**What you are asked to do**
Your answer should consist solely of the lines from the first line of the data through the line with "old unit file that", each reproduced exactly.
═══ Data excerpts
(** X18. [Register] removes the old unit file, creates the new one, reloads
    the daemon and enables the unit, in this order and each in the world the
    step before left, and stops at the first step the unit manager answers
    with an error, whose text it returns behind the name of that step.  An
    old unit file that does not exist is the one error it passes over: the
    new file is created all the same.  It returns no error exactly when the
    removal is answered without error or with a not-exist error and the
    three other steps are answered without error. *)
Theorem Register_steps {M World : Type} `{UnitManager M World}
    (handler : Handler M) (unitConfigContent : string) (w : World) :
  let r := Handler_Register handler unitConfigContent w in
  let name := Name (config handler) in
  let removed := RemoveUnitConfigurationFile (manager handler) name w in
  let created :=
    CreateUnitConfigurationFile (manager handler) name unitConfigContent (snd removed) in
  let reloaded := DaemonReload (manager handler) name (snd created) in
  let enabled := EnableUnit (manager handler) name (snd reloaded) in
  let passed := fst removed = None \/ exists e, fst removed = Some e /\ notExist e = true in
  let steps := [CallRemoveUnitConfigurationFile name;
                CallCreateUnitConfigurationFile name unitConfigContent;
                CallDaemonReload name;
                CallEnableUnit name] in
  (forall e, fst removed = Some e -> notExist e = false ->
     regErr r = Some ("error while removing old unit configuration file: " +:+ text e)
     /\ regCalls r = take 1 steps /\ regWorld r = snd removed)
  /\ (forall e, passed -> fst created = Some e ->
     regErr r = Some ("error while creating unit configuration file: " +:+ text e)
     /\ regCalls r = take 2 steps /\ regWorld r = snd created)
  /\ (forall e, passed -> fst created = None -> fst reloaded = Some e ->
     regErr r = Some ("error while reloading daemon worker: " +:+ text e)
     /\ regCalls r = take 3 steps /\ regWorld r = snd reloaded)
  /\ (forall e, passed -> fst created = None -> fst reloaded = None ->
     fst enabled = Some e ->
     regErr r = Some ("error while enabling unit: " +:+ text e)
     /\ regCalls r = steps /\ regWorld r = snd enabled)
  /\ (passed -> fst created = None -> fst reloaded = None -> fst enabled = None ->
     regErr r = None /\ regCalls r = steps /\ regWorld r = snd enabled)
  /\ (regErr r = None ->
     passed /\ fst created = None /\ fst reloaded = None /\ fst enabled = None).
Proof.
  cbv zeta. unfold Handler_Register, Handler_DaemonReload, Handler_Enable.
  destruct (RemoveUnitConfigurationFile (manager handler) (Name (config handler)) w)
    as [old w1].
  destruct old as [e0|]; [destruct (notExist e0) eqn:Hn|]; cbn [negb fst snd].
  2:{ split; [intros e He _; injection He as <-; now repeat split|].
      repeat split; try discriminate;
        intros; repeat match goal with
                       | Hp : _ \/ _ |- _ => destruct Hp as [Hp|(e' & Hp & Hp')]
                       end; congruence. }
  all: (split; [intros e He Hne; try discriminate He; injection He as <-; congruence|]).
  all: destruct (CreateUnitConfigurationFile _ _ unitConfigContent w1) as [[e1|] w2];
    cbn [fst snd];
    [split; [intros e _ He; injection He as <-; now repeat split|];
     repeat split; try discriminate; intros; discriminate|].
  all: (split; [intros e _ He; discriminate He|]).
  all: destruct (DaemonReload _ _ w2) as [[e2|] w3]; cbn [fst snd];
    [split; [intros e _ _ He; injection He as <-; now repeat split|];
     repeat split; try discriminate; intros; discriminate|].
  all: (split; [intros e _ _ He; discriminate He|]).
  all: destruct (EnableUnit _ _ w3) as [[e3|] w4]; cbn [fst snd].
  all: split; [intros e _ _ _ He; try discriminate He; injection He as <-;
               now repeat split|].
  all: split; [intros _ _ _ He; try discriminate He; now repeat split|].
  all: cbn [regErr]; intros He; try discriminate He.
  all: split; [eauto | now repeat split].
Qed.

(** X19. [DeRegister] reloads the daemon, stops the unit, disables it and
    removes its unit file, in this order and each in the world the step
    before left.  It stops at the first step the unit manager answers with
    an error, whose text it returns behind the name of that step, so the unit
    file is removed only after the reload, the stop and the disabling were
    all answered without error.  It returns no error exactly when all four
    steps are answered without error. *)
Theorem DeRegister_steps {M World : Type} `{UnitManager M World}
    (handler : Handler M) (w : World) :
  let r := Handler_DeRegister handler w in
  let name := Name (config handler) in
  let reloaded := DaemonReload (manager handler) name w in
  let stopped := StopUnit (manager handler) name (snd reloaded) in
  let disabled := DisableUnit (manager handler) name (snd stopped) in
  let removed := RemoveUnitConfigurationFile (manager handler) name (snd disabled) in
  let steps := [CallDaemonReload name; CallStopUnit name; CallDisableUnit name;
                CallRemoveUnitConfigurationFile name] in
  (forall e, fst reloaded = Some e ->
     regErr r = Some ("error while reloading daemon : " +:+ text e)
     /\ regCalls r = take 1 steps /\ regWorld r = snd reloaded)
  /\ (forall e, fst reloaded = None -> fst stopped = Some e ->
     regErr r = Some ("error while stopping unit : " +:+ text e)
     /\ regCalls r = take 2 steps /\ regWorld r = snd stopped)
  /\ (forall e, fst reloaded = None -> fst stopped = None -> fst disabled = Some e ->
     regErr r = Some ("error while disabling unit : " +:+ text e)
     /\ regCalls r = take 3 steps /\ regWorld r = snd disabled)
  /\ (forall e, fst reloaded = None -> fst stopped = None -> fst disabled = None ->
     fst removed = Some e ->
     regErr r = Some ("error while removing unit configuration : " +:+ text e)
     /\ regCalls r = steps /\ regWorld r = snd removed)
  /\ (fst reloaded = None -> fst stopped = None -> fst disabled = None ->
     fst removed = None ->
     regErr r = None /\ regCalls r = steps /\ regWorld r = snd removed)
  /\ (In (CallRemoveUnitConfigurationFile name) (regCalls r) \/ regErr r = None ->
     fst reloaded = None /\ fst stopped = None /\ fst disabled = None
     /\ (regErr r = None -> fst removed = None)).
Proof.
  cbv zeta. unfold Handler_DeRegister, Handler_DaemonReload, Handler_Stop, Handler_Disable.
  destruct (DaemonReload _ _ w) as [[e0|] w1]; cbn [fst snd].
  { split; [intros e He; injection He as <-; now repeat split|].
    repeat split; try discriminate; intros;
      repeat match goal with
             | Hp : _ \/ _ |- _ => destruct Hp as [Hp|Hp]
             | Hp : In _ _ |- _ => cbn in Hp
             end; try discriminate; try contradiction. }
  split; [intros e He; discriminate He|].
  destruct (StopUnit _ _ w1) as [[e1|] w2]; cbn [fst snd].
  { split; [intros e _ He; injection He as <-; now repeat split|].
    repeat split; try discriminate; intros;
      repeat match goal with
             | Hp : _ \/ _ |- _ => destruct Hp as [Hp|Hp]
             | Hp : In _ _ |- _ => cbn in Hp
             end; try discriminate; try contradiction. }
  split; [intros e _ He; discriminate He|].
  destruct (DisableUnit _ _ w2) as [[e2|] w3]; cbn [fst snd].
  { split; [intros e _ _ He; injection He as <-; now repeat split|].
    repeat split; try discriminate; intros;
      repeat match goal with
             | Hp : _ \/ _ |- _ => destruct Hp as [Hp|Hp]
             | Hp : In _ _ |- _ => cbn in Hp
             end; try discriminate; try contradiction. }
  split; [intros e _ _ He; discriminate He|].
  destruct (RemoveUnitConfigurationFile _ _ w3) as [[e3|] w4]; cbn [fst snd].
  - split; [intros e _ _ _ He; injection He as <-; now repeat split|].
    split; [intros _ _ _ He; discriminate He|].
    intros _. repeat split. intros He. discriminate He.
  - split; [intros e _ _ _ He; discriminate He|].
    split; [intros _ _ _ _; now repeat split|].
    intros _. now repeat split.
Qed.

(* ===================================================================== *)
(** * Properties of the shell shim                                          *)
(* ===================================================================== *)

Section LockFacts.

Context {World : Type}.
Variable look : World -> shim.finding * World.
Variable sleep : Z -> World -> World.

Lemma waitLoop_spec (rounds retry_attempts : nat) (w : World) :
  exists n : nat,
    (n <= rounds)%nat
    /\ (forall k, (k < n)%nat ->
          fst (look (shim.afterLooks look sleep k w)) = shim.WriteLock)
    /\ ((n < rounds)%nat ->
          fst (look (shim.afterLooks look sleep n w)) <> shim.WriteLock)
    /\ shim.waitLoop look sleep rounds retry_attempts w
       = (if (n <? rounds)%nat then snd (look (shim.afterLooks look sleep n w))
          else shim.afterLooks look sleep n w,
          flat_map shim.lockedRound (seq (S retry_attempts) n)
          ++ (if (n <? rounds)%nat then [shim.Lsof] else [])).
Proof.
  revert retry_attempts w.
  induction rounds as [|rounds IH]; intros retry_attempts w.
  - exists 0%nat. cbn. repeat split; lia.
  - cbn [shim.waitLoop]. destruct (look w) as [found w1] eqn:Elook.
    assert (Hstop : found <> shim.WriteLock ->
              exists n : nat,
                (n <= S rounds)%nat
                /\ (forall k, (k < n)%nat ->
                      fst (look (shim.afterLooks look sleep k w)) = shim.WriteLock)
                /\ ((n < S rounds)%nat ->
                      fst (look (shim.afterLooks look sleep n w)) <> shim.WriteLock)
                /\ (w1, [shim.Lsof])
                   = (if (n <? S rounds)%nat
                      then snd (look (shim.afterLooks look sleep n w))
                      else shim.afterLooks look sleep n w,
                      flat_map shim.lockedRound (seq (S retry_attempts) n)
                      ++ (if (n <? S rounds)%nat then [shim.Lsof] else []))).
    { intros Hf. exists 0%nat. change (shim.afterLooks look sleep 0 w) with w.
      cbn [seq flat_map app]. rewrite Elook. cbn [fst snd]. change (0 <? S rounds)%nat with true.
      split; [lia|]. split; [intros k Hk; lia|]. split; [intros _; exact Hf|].
      reflexivity. }
    destruct found; [apply Hstop; discriminate | apply Hstop; discriminate|].
    clear Hstop.
    destruct (IH (S retry_attempts) (sleep 3 w1)) as (n & Hn & Hlocked & Hfree & Hloop).
    assert (Hshift : forall k, shim.afterLooks look sleep (S k) w
                               = shim.afterLooks look sleep k (sleep 3 w1)).
    { intros k. unfold shim.afterLooks. rewrite Nat.iter_succ_r, Elook. reflexivity. }
    exists (S n). split; [lia|]. split; [|split].
    + intros [|k] Hk.
      * change (shim.afterLooks look sleep 0 w) with w. now rewrite Elook.
      * rewrite Hshift. apply Hlocked. lia.
    + intros Hlt. rewrite Hshift. apply Hfree. lia.
    + rewrite Hloop, Hshift. change (S n <? S rounds)%nat with (n <? rounds)%nat.
      reflexivity.
Qed.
══════
**Response**
(** X18. [Register] removes the old unit file, creates the new one, reloads
    the daemon and enables the unit, in this order and each in the world the
    step before left, and stops at the first step the unit manager answers
    with an error, whose text it returns behind the name of that step.  An
    old unit file that does not exist is the one error it passes over: the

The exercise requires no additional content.